* **INSTRUCTIONS TO FOLLOW**: Going line by line through the records below, count those with the word "revert" and give only the count.

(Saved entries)

Lemma exp_part_app s a b q : exp_part s = Some (a, b) → b ≠ "" →
  s ≠ "" ∧ exp_part (s +:+ q) = Some (a, b +:+ q).
Proof.
  destruct s as [|c s]; [by intros [= <- <-]|]. cbn [exp_part String.append]. intros H Hb. split; [done|].
  revert H. destruct (_ || _); [|by intros [= <- <-]].
  assert (Hs : ∀ sg r, sign_part false s = (sg, r) → r ≠ "" → sign_part false (s +:+ q) = (sg, r +:+ q)).
  { destruct s as [|d s]; [by intros sg r [= <- <-]|]. cbn [sign_part String.append]. intros sg r.
    destruct (_ || _); by intros [= <- <-]. }
  destruct (sign_part false s) as [sg r] eqn:Es. intros (v & Hv & ->)%prepend_Some.
  rewrite (Hs sg r eq_refl) by by intros ->. by rewrite (digits1_app _ _ _ q Hv Hb).
Qed.

Lemma read_number_app s lit r q : read_number s = Some (lit, r) → r ≠ "" →
  read_number (s +:+ q) = Some (lit, r +:+ q).
Proof.
  unfold read_number. intros H Hr.
  assert (Hs : ∀ sg x, sign_part true s = (sg, x) → x ≠ "" → sign_part true (s +:+ q) = (sg, x +:+ q)).
  { destruct s as [|d s]; [by intros sg x [= <- <-]|]. cbn [sign_part String.append]. intros sg x.
    destruct (_ || _); by intros [= <- <-]. }
  destruct (sign_part true s) as [sg s1] eqn:Es.
  destruct (int_part s1) as [[i s2]|] eqn:Ei; [|done]. cbn [mbind option_bind] in H.
  destruct (frac_part s2) as [[f s3]|] eqn:Ef; [|done]. cbn [mbind option_bind] in H.
  destruct (exp_part s3) as [[e s4]|] eqn:Ee; [|done]. cbn [mbind option_bind] in H. simplify_eq.
  destruct (exp_part_app _ _ _ q Ee Hr) as [H3 Ee']. destruct (frac_part_app _ _ _ q Ef H3) as [H2 Ef'].
  rewrite (Hs sg s1 eq_refl) by by intros ->. rewrite (int_part_app _ _ _ q Ei H2). cbn [mbind option_bind].
  rewrite Ef'. cbn [mbind option_bind]. by rewrite Ee'.
Qed.

(** *** Values *)

Lemma prefix_more p s q : String.prefix p s = true → String.prefix p (s +:+ q) = true ∧
  sdrop (String.length p) (s +:+ q) = sdrop (String.length p) s +:+ q.
Proof.
  revert s. induction p as [|c p IH]; intros [|d s]; try done; cbn [String.prefix String.append].
  - by destruct q.
  - destruct (ascii_dec c d); [|done]. intros H. by apply IH.
Qed.

(** A text that becomes a keyword only when it grows is no number either. *)
Lemma keyword_app p s q x : p ∈ ["null"; "true"; "false"] → read_number s = Some x →
  String.prefix p s = false → String.prefix p (s +:+ q) = false.
Proof.
  intros Hp Hn _. destruct s as [|c s]; [done|]. cbn [String.append].
  destruct (String.prefix p _) eqn:E; [|done]. exfalso. revert Hn.
  rewrite !elem_of_cons in Hp. destruct Hp as [-> |[-> |[-> |Hp]]]; [..|by apply elem_of_nil in Hp];
    cbn [String.prefix] in E;
    match type of E with context [ascii_dec ?a c] => destruct (ascii_dec a c) as [<-|]; [done|done] end.
Qed.

Definition is_num (v : json) : bool := match v with JNum _ => true | _ => false end.

(** The keywords and numbers: what is no bracket and no quotation mark. *)
Definition parse_word (s : string) : option (json * string) :=
  if String.prefix "null" s then Some (JNull, sdrop 4 s)
  else if String.prefix "true" s then Some (JBool true, sdrop 4 s)
  else if String.prefix "false" s then Some (JBool false, sdrop 5 s)
  else '(lit, r) ← read_number s; Some (JNum lit, r).

Lemma prefix_head a p c s : String.prefix (String a p) (String c s) = true → c = a.
Proof. cbn [String.prefix]. by destruct (ascii_dec a c). Qed.

Lemma parse_word_app s v r q : parse_word s = Some (v, r) → is_num v = false ∨ r ≠ "" →
  parse_word (s +:+ q) = Some (v, r +:+ q).
Proof.
  destruct s as [|c s]; [done|]. unfold parse_word.
  destruct (String.prefix "null" (String c s)) eqn:E1.
  { destruct (prefix_more _ _ q E1) as [-> E]. intros [= <- <-] _. exact (f_equal (fun r => Some (JNull, r)) E). }
  destruct (String.prefix "true" (String c s)) eqn:E2.
  { destruct (prefix_more _ _ q E2) as [-> E]. apply prefix_head in E2 as ->.
    intros [= <- <-] _. exact (f_equal (fun r => Some (JBool true, r)) E). }
  destruct (String.prefix "false" (String c s)) eqn:E3.
  { destruct (prefix_more _ _ q E3) as [-> E]. apply prefix_head in E3 as ->.
    intros [= <- <-] _. exact (f_equal (fun r => Some (JBool false, r)) E). }
  destruct (read_number _) as [[lit r']|] eqn:En; [|done]. intros [= <- <-] [|Hr]; [done|].
  rewrite (keyword_app "null" _ q _ ltac:(by repeat constructor) En E1),
    (keyword_app "true" _ q _ ltac:(by repeat constructor) En E2),
    (keyword_app "false" _ q _ ltac:(by repeat constructor) En E3).
  by rewrite (read_number_app _ _ _ q En Hr).
Qed.

Lemma parse_value_head n d s v r : parse_value n d s = Some (v, r) → skip_ws s ≠ "".
Proof. destruct n; [done|]. cbn [parse_value]. by destruct (skip_ws s). Qed.

Lemma parse_elements_head n d s l r : parse_elements n d s = Some (l, r) → skip_ws s ≠ "".
Proof.
  destruct n; [done|]. cbn [parse_elements]. destruct (parse_value n d s) as [[v r']|] eqn:E; [|done].
  intros _. by eapply parse_value_head.
Qed.

Lemma parse_members_head n d s l r : parse_members n d s = Some (l, r) → skip_ws s ≠ "".
Proof.
  destruct n; [done|]. cbn [parse_members]. destruct (expect dquote s) eqn:E; [|done].
  intros _. by eapply expect_nonempty.
Qed.

(** After an element or a member: a comma and more, or the closing bracket. *)
Lemma rest_app {X} c (r0 q : string) (one : X) (parse : string → option (X * string)) x r :
  (∀ r1 x r, parse r1 = Some (x, r) → parse (r1 +:+ q) = Some (x, r +:+ q)) →
  match expect "," r0 with
  | Some r1 => parse r1
  | None => r1 ← expect c r0; Some (one, r1)
  end = Some (x, r) →
  match expect "," (r0 +:+ q) with
  | Some r1 => parse r1
  | None => r1 ← expect c (r0 +:+ q); Some (one, r1)
  end = Some (x, r +:+ q).
Proof.
  intros Hp. destruct (expect "," r0) as [r1|] eqn:E.
  - rewrite (expect_app _ _ _ q E). apply Hp.
  - destruct (expect c r0) as [r1|] eqn:Ec; [|done]. intros [= <- <-].
    rewrite expect_not_app by (done || by eapply expect_nonempty). by rewrite (expect_app _ _ _ q Ec).
Qed.

Lemma parse_app n q : ∀ d,
  (∀ s v r, parse_value n d s = Some (v, r) → is_num v = false ∨ r ≠ "" →
     parse_value n d (s +:+ q) = Some (v, r +:+ q)) ∧
  (∀ s l r, parse_elements n d s = Some (l, r) → parse_elements n d (s +:+ q) = Some (l, r +:+ q)) ∧
  (∀ s fs r, parse_members n d s = Some (fs, r) → parse_members n d (s +:+ q) = Some (fs, r +:+ q)).
Proof.
  induction n as [|n IH]; intros d; [by split_and!|].
  assert (Hv : ∀ s v r r0 c, parse_value n d s = Some (v, r) → expect c r = Some r0 →
    parse_value n d (s +:+ q) = Some (v, r +:+ q)).
  { intros s v r r0 c Hs Hc. apply (IH d); [done|]. right. by eapply skip_ws_nonempty, expect_nonempty. }
  split_and!; intros s x r; cbn [parse_value parse_elements parse_members].
  - destruct (skip_ws s) as [|c s'] eqn:Es; [done|]. rewrite (skip_ws_app _ _ _ q Es).
    destruct (IH (N.succ d)) as (_ & IHl & IHf).
    destruct (Ascii.eqb c "{").
    { destruct (10000 <=? d)%N; [done|]. destruct (expect "}" s') as [r1|] eqn:E1.
      - intros [= <- <-] _. by rewrite (expect_app _ _ _ q E1).
      - destruct (parse_members n (N.succ d) s') as [[fs r']|] eqn:E; [|done]. intros [= <- <-] _.
        rewrite expect_not_app by (done || by eapply parse_members_head). by rewrite (IHf _ _ _ E). }
    destruct (Ascii.eqb c "[").
    { destruct (10000 <=? d)%N; [done|]. destruct (expect "]" s') as [r1|] eqn:E1.
      - intros [= <- <-] _. by rewrite (expect_app _ _ _ q E1).
      - destruct (parse_elements n (N.succ d) s') as [[l r']|] eqn:E; [|done]. intros [= <- <-] _.
        rewrite expect_not_app by (done || by eapply parse_elements_head). by rewrite (IHl _ _ _ E). }
    destruct (Ascii.eqb c dquote).
    { destruct (read_string true 0 s') as [[t r']|] eqn:E; [|done]. intros [= <- <-] _.
      by rewrite (read_string_app _ _ _ q E). }
    apply (parse_word_app (String c s')).
  - destruct (parse_value n d s) as [[v r']|] eqn:Ev; [|done]. cbn [mbind option_bind]. intros H.
    assert (Hr : ∃ c r0, expect c r' = Some r0).
    { destruct (expect "," r') as [r0|] eqn:E; [by eexists _, _|]. destruct (expect "]" r') as [r0|] eqn:E2; [|done].
      by eexists _, _. }
    destruct Hr as (c & r0 & Hr). rewrite (Hv _ _ _ _ _ Ev Hr). cbn [mbind option_bind].
    revert H. apply (rest_app "]" r' q [v] (fun r1 => '(l, r) ← parse_elements n d r1; Some (v :: l, r))).
    intros r1 y r2. destruct (parse_elements n d r1) as [[l r3]|] eqn:El; [|done].
    destruct (IH d) as (_ & IHl & _). rewrite (IHl _ _ _ El). by intros [= <- <-].
  - destruct (expect dquote s) as [s1|] eqn:E1; [|done]. rewrite (expect_app _ _ _ q E1).
    cbn [mbind option_bind]. destruct (read_string true 0 s1) as [[k s2]|] eqn:E2; [|done].
    rewrite (read_string_app _ _ _ q E2). cbn [mbind option_bind].
    destruct (expect ":" s2) as [s3|] eqn:E3; [|done]. rewrite (expect_app _ _ _ q E3). cbn [mbind option_bind].
    destruct (parse_value n d s3) as [[v r']|] eqn:Ev; [|done]. cbn [mbind option_bind]. intros H.
    assert (Hr : ∃ c r0, expect c r' = Some r0).
    { destruct (expect "," r') as [r0|] eqn:E; [by eexists _, _|]. destruct (expect "}" r') as [r0|] eqn:E'; [|done].
      by eexists _, _. }
    destruct Hr as (c & r0 & Hr). rewrite (Hv _ _ _ _ _ Ev Hr). cbn [mbind option_bind].
    revert H. apply (rest_app "}" r' q [(k, v)] (fun r1 => '(l, r) ← parse_members n d r1; Some ((k, v) :: l, r))).
    intros r1 y r2. destruct (parse_members n d r1) as [[l r3]|] eqn:El; [|done].
    destruct (IH d) as (_ & _ & IHf). rewrite (IHf _ _ _ El). by intros [= <- <-].
Qed.

(** More fuel changes nothing. *)
Lemma parse_fuel n : ∀ d,
  (∀ s x, parse_value n d s = Some x → parse_value (S n) d s = Some x) ∧
  (∀ s x, parse_elements n d s = Some x → parse_elements (S n) d s = Some x) ∧
  (∀ s x, parse_members n d s = Some x → parse_members (S n) d s = Some x).
Proof.
  induction n as [|n IH]; intros d; [by split_and!|]. split_and!; intros s x H.
  - remember (S n) as m eqn:Em. cbn [parse_value]. subst m. cbn [parse_value] in H.
    destruct (IH (N.succ d)) as (_ & IHl & IHf). repeat case_match; try done.
    + destruct (parse_members n _ _) as [y|] eqn:E; [|done]. by rewrite (IHf _ _ E).
    + destruct (parse_elements n _ _) as [y|] eqn:E; [|done]. by rewrite (IHl _ _ E).
  - remember (S n) as m eqn:Em. cbn [parse_elements]. subst m. cbn [parse_elements] in H.
    destruct (IH d) as (IHv & IHl & _). destruct (parse_value n d s) as [[v r]|] eqn:E; [|done].
    rewrite (IHv _ _ E). cbn [mbind option_bind] in *. destruct (expect "," r) as [r1|]; [|done].
    destruct (parse_elements n d r1) as [y|] eqn:E'; [|done]. by rewrite (IHl _ _ E').
  - remember (S n) as m eqn:Em. cbn [parse_members]. subst m. cbn [parse_members] in H.
    destruct (IH d) as (IHv & _ & IHf). destruct (expect dquote s) as [r0|]; [|done]. cbn [mbind option_bind] in *.
    destruct (read_string true 0 r0) as [[k r1]|]; [|done]. cbn [mbind option_bind] in *.
    destruct (expect ":" r1) as [r2|]; [|done]. cbn [mbind option_bind] in *.
    destruct (parse_value n d r2) as [[v r]|] eqn:E; [|done].
    rewrite (IHv _ _ E). cbn [mbind option_bind] in *. destruct (expect "," r) as [r3|]; [|done].
    destruct (parse_members n d r3) as [y|] eqn:E'; [|done]. by rewrite (IHf _ _ E').
Qed.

* **ANSWER TO THIS EXERCISE**: 5